The decision by Minneapolis to release video footage of a police shooting before the entire investigation concludes is something new to the state, but it could set an example for other cities dealing with police shootings.
The decision by Minneapolis Mayor Jacob Frey was supported by protesters and family members who attended a City Council meeting Wednesday afternoon, but some called on the city to do more to prevent shootings by police.
The death of 31-year-old Thurman Blevins late Saturday afternoon is being investigated by the Minnesota Bureau of Criminal Apprehension. Investigators say he was shot by police officers after he fled from them in north Minneapolis. Eyewitnesses differ on whether Blevins had a gun. BCA investigators say they recovered a gun at the scene.
The officers involved, Ryan Kelly and Justin Schmidt, are both on standard administrative leave during the BCA investigation. Police said the body cameras of both officers were active during the shooting.
Frey announced Tuesday evening that he'd decided to release the video. He said in a statement that Blevins' family needed to be consulted before it was released and that the BCA needed to conclude interviews with key witnesses.
"Transparency and accountability are of the highest priority for Chief [Medaria] Arradondo and me. Real transparency does not allow for unnecessary delay before information is released," Frey said. "It means full and thoughtful disclosure of information, and an unwavering commitment to fairness and justice."
Some protesters over the weekend, including members of Blevins' family who attended a vigil on Sunday, have called for the body camera footage to be released. All 13 members of the Minneapolis City Council also released a statement urging the BCA to release body camera footage and other evidence.
Protesters attended a Minneapolis City Council meeting Wednesday afternoon. Committee of the Whole Chair Andrea Jenkins gave time for members of the public to talk about Blevins' death.
Activist and former Minneapolis NAACP head Nekima Levy-Pounds said the body camera footage should be released immediately without conditions.
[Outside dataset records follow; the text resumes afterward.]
Lemma der_item_inv rows rest r tail :
  Forall octet rest -> der_item rows rest = Ok (r, tail) ->
  rest = whole r ++ tail /\ row_ok r /\ (length rows < 256)%nat /\ (length tail < length rest)%nat.
Proof.
  intros Ho. unfold der_item. rewrite seq_Ok, require_Ok, andb_true_iff, !Z.ltb_lt, !Z.leb_le.
  intros [[Hn _] H]. destruct rest as [|t [|first r0]]; try done.
  apply Forall_cons in Ho as [Ht Ho]. apply Forall_cons in Ho as [Hf Ho].
  apply seq_Ok in H as [Htag H]. apply bind_Ok in H as ([n r1] & Hl & H).
  apply seq_Ok in H as [Hlen H]. apply require_Ok in Htag, Hlen. apply negb_true_iff, N.eqb_neq in Htag.
  injection H as <- <-. apply Z.leb_le in Hlen. apply der_length_inv in Hl as [Hl Hb]; [|done..].
  assert (Forall octet r1) as Ho1.
  { assert (Forall octet (first :: r0)) as Hfo by (by constructor). rewrite Hl in Hfo. by apply Forall_app in Hfo as [_ ?]. }
  assert (S (length r0) = length (length_octets n ++ r1)) as HS by (by rewrite <- Hl).
  cbn [length]. rewrite HS, Hl. unfold zlen in Hlen, Hn. cbn [whole tag content].
  set (c := take (N.to_nat n) r1). set (tl := drop (N.to_nat n) r1).
  assert (r1 = c ++ tl) as Hr1 by (symmetry; apply take_drop).
  assert (length c = N.to_nat n) as Hc by (unfold c; rewrite length_take; lia).
  assert (take (S (length (length_octets n ++ r1)) - length tl) (t :: length_octets n ++ r1) = der_encode t c) as E.
  { unfold der_encode. change (S (length ?l)) with (length (t :: l)).
    rewrite Hc, N2Nat.id, Hr1, app_assoc, app_comm_cons, length_app, Nat.add_sub. apply take_app_length. }
  rewrite E. repeat split; try done.
  - unfold der_encode. rewrite Hc, N2Nat.id. by rewrite Hr1, app_assoc, app_comm_cons.
  - cbn [content]. by apply Forall_take.
  - lia.
  - cbn [length]. rewrite length_app, Hr1, length_app. lia.
Qed.

Lemma der_item_read rows t c tail :
  N.land t 31 <> 31 -> N.of_nat (length c) < 2 ^ 24 -> (length rows < 256)%nat ->
  der_item rows (der_encode t c ++ tail) = Ok ({| tag := t; content := c; whole := der_encode t c |}, tail).
Proof.
  intros Ht Hc Hn. unfold der_encode. cbn [app]. rewrite <- app_assoc.
  destruct (length_octets_read (N.of_nat (length c)) (c ++ tail) Hc) as (first & r & E & Hl & _ & _).
  rewrite E. unfold der_item. rewrite seq_Ok, require_Ok, andb_true_iff, Z.ltb_lt, Z.leb_le, seq_Ok, require_Ok, bind_Ok.
  rewrite negb_true_iff, N.eqb_neq, !zlen_cons. split; [unfold zlen; lia |]. split; [done |].
  exists (N.of_nat (length c), c ++ tail). split; [done |]. rewrite Nat2N.id, take_app_length, drop_app_length.
  rewrite seq_Ok, require_Ok, zlen_app, Z.leb_le. split; [unfold zlen; lia |]. do 3 f_equal.
  rewrite <- E, app_assoc, app_comm_cons, length_app, Nat.add_sub. apply take_app_length.
Qed.

Lemma der_encode_length t c : (2 <= length (der_encode t c))%nat.
Proof.
  unfold der_encode, length_octets. cbn [length]. rewrite length_app.
  destruct (_ <? 128); [|destruct (_ <? 256); [|destruct (_ <? 65536)]]; cbn [length]; lia.
Qed.

Lemma der_loop_inv fuel rows rest l :
  Forall octet rest -> der_loop fuel rows rest = Ok l ->
  exists new, l = rows ++ new /\ rest = concat (map whole new) /\ Forall row_ok new /\
    (new = [] \/ (length l <= 256)%nat).
Proof.
  revert rows rest. induction fuel as [|fuel IH]; intros rows rest Ho; cbn [der_loop].
  - destruct rest; [|done]. intros [= <-]. exists []. rewrite app_nil_r. auto.
  - destruct rest as [|x rest]; [intros [= <-]; exists []; rewrite app_nil_r; auto |].
    intros ([r tail] & Hi & H)%bind_Ok. apply der_item_inv in Hi as (E & Hr & Hn & _); [|done].
    rewrite E in Ho. apply Forall_app in Ho as [_ Ho]. apply IH in H as (new & -> & -> & Hnew & Hlen); [|done].
    exists (r :: new). rewrite <- app_assoc. split; [done |]. split; [by rewrite E |]. split; [by constructor |].
    right. rewrite length_app. cbn [length app]. destruct Hlen as [-> | Hlen]; [cbn; lia |].
    revert Hlen. rewrite !length_app. cbn [length]. lia.
Qed.

Lemma der_loop_read fuel rows new :
  Forall row_ok new -> Forall (fun r => N.of_nat (length (content r)) < 2 ^ 24) new ->
  (length rows + length new <= 256)%nat -> (length (concat (map whole new)) <= fuel)%nat ->
  der_loop fuel rows (concat (map whole new)) = Ok (rows ++ new).
Proof.
  intros H. revert fuel rows. induction H as [|[t c w] new (Ht & Htag & Hc & Hw) H IH]; intros fuel rows Hl Hn Hf.
  - cbn. rewrite app_nil_r. by destruct fuel.
  - cbn [map concat whole tag content] in *. subst w. apply Forall_cons in Hl as [Hl1 Hl]. cbn [content length] in *.
    pose proof (der_encode_length t c). rewrite length_app in Hf. destruct fuel as [|fuel]; [lia |].
    cbn [der_loop]. destruct (der_encode t c ++ concat (map whole new)) as [|x rest] eqn:E.
    { apply app_eq_nil in E as [E _]. by rewrite E in H0. }
    rewrite <- E, der_item_read by (done || lia). cbn [mbind res_bind].
    rewrite IH, <- app_assoc; [done | done | rewrite length_app; cbn; lia | lia].
Qed.

Lemma concat_whole_bound (l : list row) r :
  In r l -> row_ok r -> (length (content r) <= length (concat (map whole l)))%nat.
Proof.
  intros Hin (_ & _ & _ & Hw). induction l as [|x l IH]; [done |]. cbn [map concat]. rewrite length_app.
  destruct Hin as [-> | Hin]; [|apply IH in Hin; lia]. rewrite Hw. unfold der_encode. cbn [length].
  rewrite length_app. lia.
Qed.

Lemma der_items_iff raw rows :
  Forall octet raw ->
  _der_items raw = Ok rows <->
  raw = concat (map whole rows) /\ Forall row_ok rows /\ (length rows <= 256)%nat /\ (zlen raw <= 262144)%Z.
Proof.
  intros Ho. unfold _der_items. rewrite seq_Ok, require_Ok, Z.leb_le. split.
  - intros [Hs H]. apply der_loop_inv in H as (new & -> & E & Hok & Hn); [|done].
    repeat split; try done. destruct Hn as [-> | ?]; [simpl; lia | done].
  - intros (-> & Hok & Hn & Hs). split; [done |]. apply (der_loop_read _ []); try done.
    rewrite List.Forall_forall in Hok. apply List.Forall_forall. intros r Hr.
    pose proof (concat_whole_bound _ _ Hr (Hok r Hr)). unfold zlen in Hs. change (2 ^ 24) with 16777216. lia.
Qed.

(** ** The identity of a certificate *)

Record certificate := {
  leaf : str;
  spki : str;
  notBefore : datetime;
  notAfter : datetime;
  eku : list bytes;
  sans : list (N * bytes)
}.

Definition utc_digits : regex := seq_ (rep 12 (cls "0-9")) (lit "Z").
Definition generalized_digits : regex := seq_ (rep 14 (cls "0-9")) (lit "Z").
Lemma parse_message first body response host :
  visible first -> first <> [] -> zlen first <= 1024 -> 0 < zlen body <= body_limit response ->
  (forall h, host = Some h -> fullmatch host_re h = true) ->
  (if response then host = None /\ first = u "HTTP/1.1 200 OK" else is_Some host /\ In first request_lines) ->
  parse_headers (join CRLF (header_lines first body host) ++ END_OF_HEAD) response host = Ok (first, zlen body).
Proof.
  intros Hv Hn Hl Hb Hh Hr. unfold body_limit in Hb.
  pose proof (lines_visible first body host Hv Hn (fun h E => proj1 (host_visible h (Hh h E)))) as Hlines.
  assert (zlen (join CRLF (header_lines first body host) ++ END_OF_HEAD) <=? 16384 = true) as Hsize.
  { apply Z.leb_le, header_lines_length; [done | destruct response; lia | done]. }
  unfold parse_headers. rewrite endswith_self, Hsize.
  cbn [andb require mbind res_bind]. rewrite length_app, Nat.add_sub, take_app_length, split_join;
    [|by eapply List.Forall_impl; [|exact Hlines]; intros l [_ ?]; apply visible_no_cr | done].
  assert (zlen (header_lines first body host) <=? 32 = true) as -> by (destruct host; reflexivity).
  cbn [require mbind res_bind]. rewrite header_fields by done. cbn [mbind res_bind].
  assert (dget (u "content-length") (fields_of body host) = Some (dec_N (N.of_nat (length body)))) as Hcl by (destruct host; reflexivity).
  assert (field_is (fields_of body host) "content-length" (fullmatch length_re) = true) as Hre.
  { unfold field_is. rewrite Hcl. unfold zlen in Hb. apply dec_N_length_re; destruct response; lia. }
  rewrite Hre. apply seq_Ok. split; [destruct response, host; try reflexivity; naive_solver |]. cbv zeta.
  set (declared := match dget _ _ with Some x => _ | None => _ end).
  assert (declared = zlen body) as ->.
  { transitivity (Z.of_N (dec_value (dec_N (N.of_nat (length body))))); [by destruct host |].
    rewrite dec_N_value. apply nat_N_Z. }
  apply seq_Ok. split; [apply require_Ok; rewrite andb_true_iff, Z.ltb_lt, Z.leb_le; destruct response; lia |].
  apply seq_Ok. split; [|done]. cbn [header_lines app]. destruct response.
  - by destruct Hr as [-> ->].
  - destruct Hr as [[h ->] Hin]. destruct (host_visible h (Hh h eq_refl)) as [Hvh _].
    apply str_in_In in Hin. rewrite Hin, (visible_ascii h Hvh).
    assert (field_is (fields_of body (Some h)) "host" (str_eqb h) = true) as ->
      by (change (str_eqb h h = true); apply str_eqb_refl).
    reflexivity.
Qed.

(** What is sent is what is read.  The response line with any body of at most 4194304 octets,
    and each of the fixed request lines with any host name and any body of at most 16384,
    is a message that [http_message] builds and that [read_http] gives back as the same line and
    body, over every stream that carries it and in whatever parts it arrives. *)
Theorem http_message_read {S : Type} {T : Tls S} {TOk : TlsOk T} response host first body :
  0 < zlen body <= body_limit response ->
  (forall h, host = Some h -> fullmatch host_re h = true) ->
  (if response then host = None /\ first = u "HTTP/1.1 200 OK" else is_Some host /\ In first request_lines) ->
  exists msg, http_message first body host = Ok msg /\
    forall s, carries s msg -> exists s', read_http response host s = (Ok (first, body), s').
Proof.
  intros Hb Hh Hr.
  assert (visible first /\ first <> [] /\ zlen first <= 1024) as (Hv & Hn & Hl).
  { destruct response; [destruct Hr as [_ ->]; split; [by apply visible_forallb | split; done] |]. destruct Hr as [_ Hin].
    assert (forallb (fun l => forallb (fun n => (32 <=? n) && (n <=? 126))%N l && negb (str_eqb l []) && (zlen l <=? 1024))
      request_lines = true) as Hall by (by vm_compute).
    rewrite forallb_forall in Hall. specialize (Hall _ Hin). rewrite !andb_true_iff, nonempty_neq, Z.leb_le in Hall.
    destruct Hall as [[Hv ?] ?]. split; [by apply visible_forallb | done]. }
  rewrite (http_message_text first body host Hv Hn Hh). eexists. split; [done |]. intros s Hs. rewrite <- app_assoc in Hs.
  eapply read_http_complete; [exact Hs | apply partition_head | by apply parse_message].
  - eapply List.Forall_impl; [|apply (lines_visible first body host Hv Hn)]; [intros l [? ?]; split; [done | by apply visible_no_cr] |].
    intros h ->. by apply host_visible, Hh.
  - done.
Qed.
She said the city hasn't done a good job routing out systematic problems in the Minneapolis police.
"The culture has not changed. We have officers continuing to engage in abusive conduct," Levy-Pounds said. "You see their records, they're not disciplined, including the officers who were involved in the shooting death of Thurman Blevins."
Other members of the public who spoke expressed skepticism about the BCA investigation and the Police Department's account of what led to the shooting.
Vanessa Anderson, who identified herself as the mother of Blevins' oldest two children, said her children and Blevins' other child are "distraught" at his death.
"It's sad that my kids and I have actually went to these protests, for all these others that have been before, or the injustice before, now they get to do it for their own dad," Anderson said. "I never would have thought that we'd ever have went to one of those for their own dad."
Anderson said the Police Department needed to address how people are trained and to teach them ways to de-escalate situations.
Most City Council members expressed support for the family and urged prompt release of the footage. Some also said they would consider changing the city charter to give the council more oversight over the police department, which is now mostly controlled by the mayor.
Frey also attended the council meeting to hear the public comments. After people in the crowd urged him to make a statement, he offered his condolences to Blevins' family and thanked other members of the public for their input.
"Although the words are often uncomfortable to hear, I think it's good for me to hear them," Frey said. "I think leaning into that discomfort is something that I'm trying to do. I haven't always been successful but I'm trying."
Frey told the crowd that it's important to him to release information in the case, including the body camera footage, as soon as possible.
"At a time when there's so much distrust between communities and the police that are charged with protecting and serving them, I do think that it's important that the body camera footage be released," Frey said.
Minneapolis sets example for the state
Typically in Minnesota, investigators haven't released much information or video footage before an investigation concluded, said Metropolitan State University professor James Densley.
"Once it's out in the public domain you can't reel it back," he said. "Any leverage you might have from the footage, any of the fact-finding, any of the investigation that's going on, any advantage that that presents would be lost."
State investigators just last week released body camera videos of Marcus Fischer, who was shot by officers after stabbing himself in a police interview room six months ago.
There's a chance that releasing video footage could keep eyewitnesses from coming forward or change what they remember about an incident, Densley said. But releasing video could also improve the police department's relationship with the community.
"Delays like this, even though they might be perfectly legal, rational — they make a lot of sense from an investigative standpoint. From a community standpoint, there's then these suspicions," Densley said. "That erodes away at some of that trust."
Under Minnesota law, data involved in active criminal investigations is usually not public. But Matt Ehling, executive director of the Minnesota Coalition on Government Information, said there is a provision that allows governmental bodies to release investigative information.
"If the release of investigative data while there's an ongoing investigation would ... benefit the public in some way, or in particular would dispel widespread rumor or unrest, then you can release it," Ehling said.
The Hennepin County Attorney's Office declined to comment on Frey's decision to release the footage. A statement from the BCA Wednesday reaffirmed that the agency would conduct a "fair, impartial, and thorough investigation of the incident." A spokesperson for the agency said it would release all public records after the case was closed, as in other investigations.